Justin, the son of Ms. Nancy’s only brother, arrived with his wife to observe his withered aunt and declare: “She never wanted this— she didn’t want tubes and wires. Her primary doctor asked her last March at a visit, would you want CPR, would you want to be in an ICU. She said, ‘No!” It’s written down. That must count for something.”
“Unfortunately, no,” Doctor Sarah said. “Not if you or June, your aunt’s healthcare representative decides otherwise. You are aunt’s voice now.”
June protested her cousin, “Our aunt barely knew where she was then, how could she have known what she wanted? I didn’t like that primary doctor; he always seemed like he knew more than he was saying. She needs the tube in!”
“We can’t allow her to eat, “ June’s brother added. “We would be letting her die.” “If we don’t let her eat, we won’t allow her to live,” Justin replied.
Ms. Nancy never ate again. She barely spoke again. When Doctor Sarah asked her in the morning, where she was, she just rolled her eyes away. Two days later, she developed a pneumonia.
“From aspiration,” Doctor Sarah explained. “But how— how could this happen if she wasn’t eating? Did someone bring her food?” June cried.
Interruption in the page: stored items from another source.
Lemma ref_decode_iff e x y : 0 <= e < 2 ^ 256 ->
  ref_decode e = inr (x, y) <-> on_curve x y /\ e = y + 2 ^ 255 * (x mod 2).
Proof.
  intros He. unfold ref_decode, on_curve. set (s := 2 ^ 255 <=? e).
  pose proof (Z.div_mod e (2 ^ 255) ltac:(lia)) as D. pose proof (Z.mod_pos_bound e (2 ^ 255) ltac:(lia)) as M.
  assert (Es : e / 2 ^ 255 = Z.b2z s).
  { unfold s. destruct (Z.leb_spec (2 ^ 255) e); cbn [Z.b2z]; symmetry.
    - apply (Z.div_unique_pos _ _ _ (e - 2 ^ 255)); lia.
    - apply (Z.div_unique_pos _ _ _ e); lia. }
  rewrite Es in D. clearbody s. clear Es. cbv zeta. rewrite mod_2_odd. split.
  - destruct (Z.leb_spec p (e mod 2 ^ 255)) as [| Hy]; [done |]. revert D M Hy. generalize (e mod 2 ^ 255). intros v D M Hy.
    destruct (Z.eqb_spec ((curve_d * (v * v mod p) mod p + 1) mod p) 0) as [| Hd]; [done |].
    destruct (ref_root _) as [r |] eqn:ER; [| done]. apply ref_root_sound in ER as [Br Hr]; [| apply mod_range].
    rewrite (quotient_spec v r Hd) in Hr. destruct ((r =? 0) && s) eqn:Es; [done |].
    destruct (choose_sign r s Br Es) as (B & O & C). revert B O C. generalize (if negb (Bool.eqb (Z.odd r) s) then (0 - r) mod p else r).
    intros x' B O C [= -> ->]. rewrite O. split; [| lia]. split; [done |]. split; [lia |]. by rewrite C.
  - intros [(Bx & By & HC) E].
    assert (Ey : e mod 2 ^ 255 = y /\ s = Z.odd x).
    { unfold p in By. destruct s, (Z.odd x); cbn [Z.b2z] in *; split; (done || lia). }
    destruct Ey as [-> ->]. rewrite (proj2 (Z.leb_gt p y)) by lia.
    pose proof (denominator_nonzero x y HC) as Hd. rewrite (proj2 (Z.eqb_neq _ _) Hd).
    pose proof (proj2 (quotient_spec y x Hd) HC) as Hq. revert Hq.
    match goal with |- cong p _ ?u -> _ => assert (Bu : 0 <= u < p) by apply mod_range; revert Bu; generalize u end.
    intros u Bu Hq. destruct (ref_root_complete x u Bu Hq) as [r ER]. rewrite ER. apply ref_root_sound in ER as [Br Hr]; [| done].
    assert (Hs : (r =? 0) && Z.odd x = false).
    { destruct (Z.eqb_spec r 0) as [-> |]; [| done]. rewrite <- Hr in Hq.
      rewrite (cong_small p x 0 Bx ltac:(done)); [done |]. by destruct (cong_square p p_prime x 0 Hq) as [H | H]. }
    rewrite Hs. destruct (choose_sign r (Z.odd x) Br Hs) as (B & O & C). f_equal. f_equal.
    apply same_parity; [done | done | done |]. by rewrite C, Hr, Hq.
Qed.

(** The encodings of the points of the curve are the ones that are decoded. *)
Lemma DecodePoint_iff encoded P : length encoded = 32%nat -> all_bytes encoded ->
  DecodePoint encoded = inr P ->
  exists x y, on_curve x y /\ encodes encoded x y /\ rep_point P (ref_point x y).
Proof.
  intros E H HD. pose proof (DecodePoint_ref encoded E H) as HR. rewrite HD in HR.
  destruct (ref_decode _) as [e | [x y]] eqn:EV; [done |]. exists x, y.
  pose proof (le_value_range encoded H) as B. rewrite E in B. apply ref_decode_iff in EV as [HC HE]; [| exact B]. done.
Qed.

(** ** Evaluation of the reference on machine words *)

Record BigPoint := { bx : bigZ; by_ : bigZ; bz : bigZ; bt : bigZ }.

Definition of_big (P : BigPoint) : ExtendedPoint :=
  {| zx := BigZ.to_Z (bx P); zy := BigZ.to_Z (by_ P); zz := BigZ.to_Z (bz P); zt := BigZ.to_Z (bt P) |}.

Definition to_big (P : ExtendedPoint) : BigPoint :=
  {| bx := BigZ.of_Z (zx P); by_ := BigZ.of_Z (zy P); bz := BigZ.of_Z (zz P); bt := BigZ.of_Z (zt P) |}.

Section BigPoints.
(** The modulus and the constant of the curve as words. *)
Context (bp bd b2 : bigZ) (Hp : BigZ.to_Z bp = p) (Hd : BigZ.to_Z bd = curve_d) (H2 : BigZ.to_Z b2 = 2).
#[local] Set Default Proof Using "All".

Definition big_add (P Q : BigPoint) : BigPoint :=
  let m x := BigZ.modulo x bp in
  let a := m (BigZ.mul (m (BigZ.sub (by_ P) (bx P))) (m (BigZ.sub (by_ Q) (bx Q)))) in
  let b := m (BigZ.mul (m (BigZ.add (by_ P) (bx P))) (m (BigZ.add (by_ Q) (bx Q)))) in
  let c := m (BigZ.mul (m (BigZ.mul (m (BigZ.mul b2 bd)) (bt P))) (bt Q)) in
  let d := m (BigZ.mul (m (BigZ.mul b2 (bz P))) (bz Q)) in
  let e := m (BigZ.sub b a) in
  let f := m (BigZ.sub d c) in
  let g := m (BigZ.add d c) in
  let h := m (BigZ.add b a) in
  {| bx := m (BigZ.mul e f); by_ := m (BigZ.mul g h); bz := m (BigZ.mul f g); bt := m (BigZ.mul e h) |}.

Lemma big_add_spec P Q : of_big (big_add P Q) = ref_add (of_big P) (of_big Q).
Proof.
  unfold of_big, big_add, ref_add. cbn [bx by_ bz bt zx zy zz zt].
  by rewrite !BigZ.spec_modulo, !BigZ.spec_mul, !BigZ.spec_modulo, !BigZ.spec_sub, !BigZ.spec_add, !BigZ.spec_modulo,
    !BigZ.spec_mul, !BigZ.spec_modulo, !BigZ.spec_mul, !BigZ.spec_sub, !BigZ.spec_add, !BigZ.spec_modulo, !BigZ.spec_mul, Hp, Hd, H2.
Qed.

Fixpoint big_multiply (bits : nat) (n : Z) (result addend : BigPoint) : BigPoint :=
  match bits with
  | O => result
  | S bits => big_multiply bits (Z.div2 n) (if Z.odd n then big_add result addend else result) (big_add addend addend)
  end.

Lemma big_multiply_spec bits n P Q : of_big (big_multiply bits n P Q) = ref_multiply bits n (of_big P) (of_big Q).
Proof.
  revert n P Q. induction bits as [| bits IH]; intros n P Q; [done |]. cbn [big_multiply ref_multiply].
  rewrite IH, big_add_spec. destruct (Z.odd n); [by rewrite big_add_spec | done].
Qed.
End BigPoints.

Lemma of_to_big P : of_big (to_big P) = P.
Proof. destruct P. unfold of_big, to_big. cbn. by rewrite !BigZ.spec_of_Z. Qed.

Definition base_x : Z := 15112221349535400772501151409588531511454012693041857206046113283949847762202.
Definition base_y : Z := 46316835694926478169428394003475163141307993866256225615783033603165251855960.

Lemma base_in_subgroup :
  ref_is_identity (ref_multiply 256 subgroup_order ref_identity (ref_point base_x base_y)) = true.
Proof.
  rewrite <- (of_to_big ref_identity), <- (of_to_big (ref_point base_x base_y)).
  rewrite <- (big_multiply_spec (BigZ.of_Z p) (BigZ.of_Z curve_d) (BigZ.of_Z 2)) by apply BigZ.spec_of_Z.
  by vm_compute.
Qed.

(** The keys that are accepted. *)
Lemma validate_iff encoded : all_bytes encoded ->
  ValidateEd25519PublicKey encoded = inr encoded <->
  bsize encoded = 32 /\ exists x y, on_curve x y /\ encodes encoded x y /\ ~ (x = 0 /\ y = 1) /\
  ref_is_identity (ref_multiply 256 subgroup_order ref_identity (ref_point x y)) = true.
Proof.
  intros H. rewrite validate_ref by done. unfold ref_validate. destruct (Z.eqb_spec (bsize encoded) 32) as [E | E]; cbn [negb].
  2:{ split; [done | by intros [? _]]. }
  assert (B : 0 <= le_value encoded < 2 ^ 256).
  { pose proof (le_value_range encoded H) as B. replace (length encoded) with 32%nat in B by (unfold bsize in E; lia). exact B. }
  split.
  - destruct (ref_decode _) as [e | [x y]] eqn:EV; [done |]. intros HV. apply ref_decode_iff in EV as [HC HE]; [| exact B].
    split; [done |]. exists x, y. do 2 (split; [done |]). destruct (ref_is_identity (ref_point x y)) eqn:E1; [done |].
    destruct (ref_is_identity (ref_multiply _ _ _ _)); [| done]. split; [| done]. intros [-> ->]. done.
  - intros (_ & x & y & HC & HE & Hn & Hm). rewrite (proj2 (ref_decode_iff _ x y B) (conj HC HE)), Hm.
    assert (E1 : ref_is_identity (ref_point x y) = false).
    { apply not_true_iff_false. unfold ref_is_identity. cbn [ref_point zx zy zz]. rewrite andb_true_iff, !Z.eqb_eq. done. }
    by rewrite E1.
Qed.

Definition base_point : bytes := 0x58 :: repeat 0x66 31.

Lemma base_point_bytes : all_bytes base_point.
Proof. apply (bool_decide_eq_true_1 _). by vm_compute. Qed.

Lemma base_point_curve : on_curve base_x base_y /\ encodes base_point base_x base_y.
Proof.
  split; [| by vm_compute]. split; [by vm_compute |]. split; [by vm_compute |]. apply cong_iff; by vm_compute.
Qed.

Lemma base_point_valid : ValidateEd25519PublicKey base_point = inr base_point.
Proof.
  apply (validate_iff base_point base_point_bytes). split; [by vm_compute |]. exists base_x, base_y.
  split; [apply base_point_curve |]. split; [apply base_point_curve |]. split; [by intros [? _] | exact base_in_subgroup].
Qed.

(** The opposite of the base point: another key that is accepted. *)
Definition opposite_point : bytes := 0x58 :: repeat 0x66 30 ++ [0xe6].

Lemma opposite_in_subgroup :
  ref_is_identity (ref_multiply 256 subgroup_order ref_identity (ref_point (p - base_x) base_y)) = true.
Proof.
  rewrite <- (of_to_big ref_identity), <- (of_to_big (ref_point (p - base_x) base_y)).
  rewrite <- (big_multiply_spec (BigZ.of_Z p) (BigZ.of_Z curve_d) (BigZ.of_Z 2)) by apply BigZ.spec_of_Z.
  by vm_compute.
Qed.

Lemma opposite_point_valid : ValidateEd25519PublicKey opposite_point = inr opposite_point.
Proof.
  apply validate_iff; [apply (bool_decide_eq_true_1 _); by vm_compute |]. split; [by vm_compute |]. exists (p - base_x), base_y.
  split; [split; [by vm_compute |]; split; [by vm_compute |]; apply cong_iff; by vm_compute |]. split; [by vm_compute |].
  split; [by intros [? _] | exact opposite_in_subgroup].
Qed.

(** ** The theorems *)

(** C37: The product of two field elements: the loop that propagates carries ends
    within [Reduce_rounds] rounds for every pair of field elements, so that the
    operator terminates, and the sixteen limbs it leaves are those of the
    product modulo [2 ^ 255 - 19], with no intermediate value out of its type. *)
Theorem field_product_exact a b : field_ok a -> field_ok b ->
  is_Some (Reduce_loop Reduce_rounds (FoldHigh (MultiplyRows 0 a b (repeat 0 (2 * kFieldLimbCount))))) /\
  field_ok (FieldMul a b) /\ eval (FieldMul a b) = (eval a * eval b) mod p.
Proof.
  intros Ha Hb. split; [| by apply FieldMul_spec]. destruct (product_wide a b Ha Hb) as (M1 & M2 & _).
  destruct (Reduce_ends _ M1 M2) as (r & -> & _). by exists r.
Qed.

Lemma field_product_exact_witness :
  eval (FieldMul (FromUint 3) SquareRootMinusOne) = (3 * eval SquareRootMinusOne) mod p.
Proof.
  destruct (field_product_exact (FromUint 3) SquareRootMinusOne) as (_ & _ & E).
  - apply (rep_uint 3). lia.
  - apply rep_SquareRootMinusOne.
  - rewrite E. f_equal.
Defined.

(** C36: The validation of a public key by arithmetic on limbs gives, for every
    string of bytes, the result of the validation written with integers modulo
    the prime, the kinds of its errors included. *)
Theorem ValidateEd25519PublicKey_reference encoded : all_bytes encoded ->
  ValidateEd25519PublicKey encoded = ref_validate encoded.
Proof. apply validate_ref. Qed.

(** The sign of the identity, and a number that is not below the prime. *)
Definition signed_identity : bytes := 1 :: repeat 0 30 ++ [0x80].
Definition not_canonical : bytes := 0xee :: repeat 0xff 30 ++ [0x7f].

Lemma ValidateEd25519PublicKey_reference_witness :
  ValidateEd25519PublicKey signed_identity = inl SecurityError.kNonCanonicalEncoding /\
  ValidateEd25519PublicKey not_canonical = inl SecurityError.kNonCanonicalEncoding.
Proof.
  split; (rewrite ValidateEd25519PublicKey_reference; [by vm_compute |]);
    apply (bool_decide_eq_true_1 _); by vm_compute.
Defined.

(** C13: A public key is accepted exactly when it is thirty-two bytes, the
    canonical encoding of a point of the curve (the second coordinate below the
    prime, the parity of the first in the highest bit), the point is not the
    identity, and the order of the prime subgroup takes it to the identity: no
    encoding of a point off the curve is accepted and none on it is lost. *)
Theorem accepted_key_iff encoded : all_bytes encoded ->
  ValidateEd25519PublicKey encoded = inr encoded <->
  bsize encoded = 32 /\ exists x y, on_curve x y /\ encodes encoded x y /\ ~ (x = 0 /\ y = 1) /\
    ref_is_identity (ref_multiply 256 subgroup_order ref_identity (ref_point x y)) = true.
Proof. apply validate_iff. Qed.

Lemma accepted_key_iff_witness : all_bytes base_point /\ ValidateEd25519PublicKey base_point = inr base_point.
Proof.
  split; [exact base_point_bytes |]. apply (accepted_key_iff base_point base_point_bytes). split; [by vm_compute |].
  exists base_x, base_y. split; [apply base_point_curve |]. split; [apply base_point_curve |].
  split; [by intros [? _] | exact base_in_subgroup].
Defined.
Justin looked guilty.
“This can happen,” Doctor Sarah said, “From even secretions in the mouth— I mean, drool— or from the food we pumped into her stomach can back-up; she can vomit it into her lungs. This probably happened. She needs another tubes, one to help her breathe. I don’t know when, or if, we will be able to take it out.”
“Please can you just make her better?” June asked.
“What does better mean to you?” said Doctor Sarah.
“I just want my aunt back.”
Doctor Sarah didn’t know how to tell this family that their colorful, bountiful aunt, quick to joy and anger, was gone already. We don’t know where the mind goes as dementia sneaks in. We don’t know how much of the woman before us is Ms. Nancy, the woman who put her niece through college, who sang alto in the church choir, who fed the neighborhood stray cat. It is hard for all of them to imagine that Ms. Nancy would want to see herself like this.
“I am afraid,” Doctor Sarah says, “I am afraid she is dying. I don’t want her to die with me and the beeping of our machines. I want her to die with you, her twelves nieces and nephews, and their children, little Nancy and Sue.”
“Well, we don’t don’t want her to die!” June replied.
“We can’t put a tube in her and leave her here like this,” her cousin Justin shouted back. “Just because we can’t imagine life without her.”
“Just because you don’t want to show up every day in this creepy beeping room,” June retorted. “Don’t forget how she—“
Ms. Nancy opened her eyes slowly to the voices of her niece and nephews shouting in a battle to save her as best they could. The room was silence, and every head turned — Doctor Sarah, June, Justin, and Ms. Nancy’s ten other nieces and nephews, cousin Tom clutching six-year-old Nancy’s sticky hand, her mouth agape. Even Baby Sue feeding at her mother’s breast seemed to pause, as they leaned in to listen. Ms. Nancy opened her mouth, once, twice. Then closed it again. Her eyes closed too.
“We are her voice now,” Justin said as he met June’s eyes. June nodded. They agreed on this. Now they they would decide what to do.
Author’s Note: this story is true, in that is based on my true experiences with families. This story is fiction in that all names, characters, and incidents portrayed have been made-up. No identification with actual persons (living or deceased) or places is intended or should be inferred.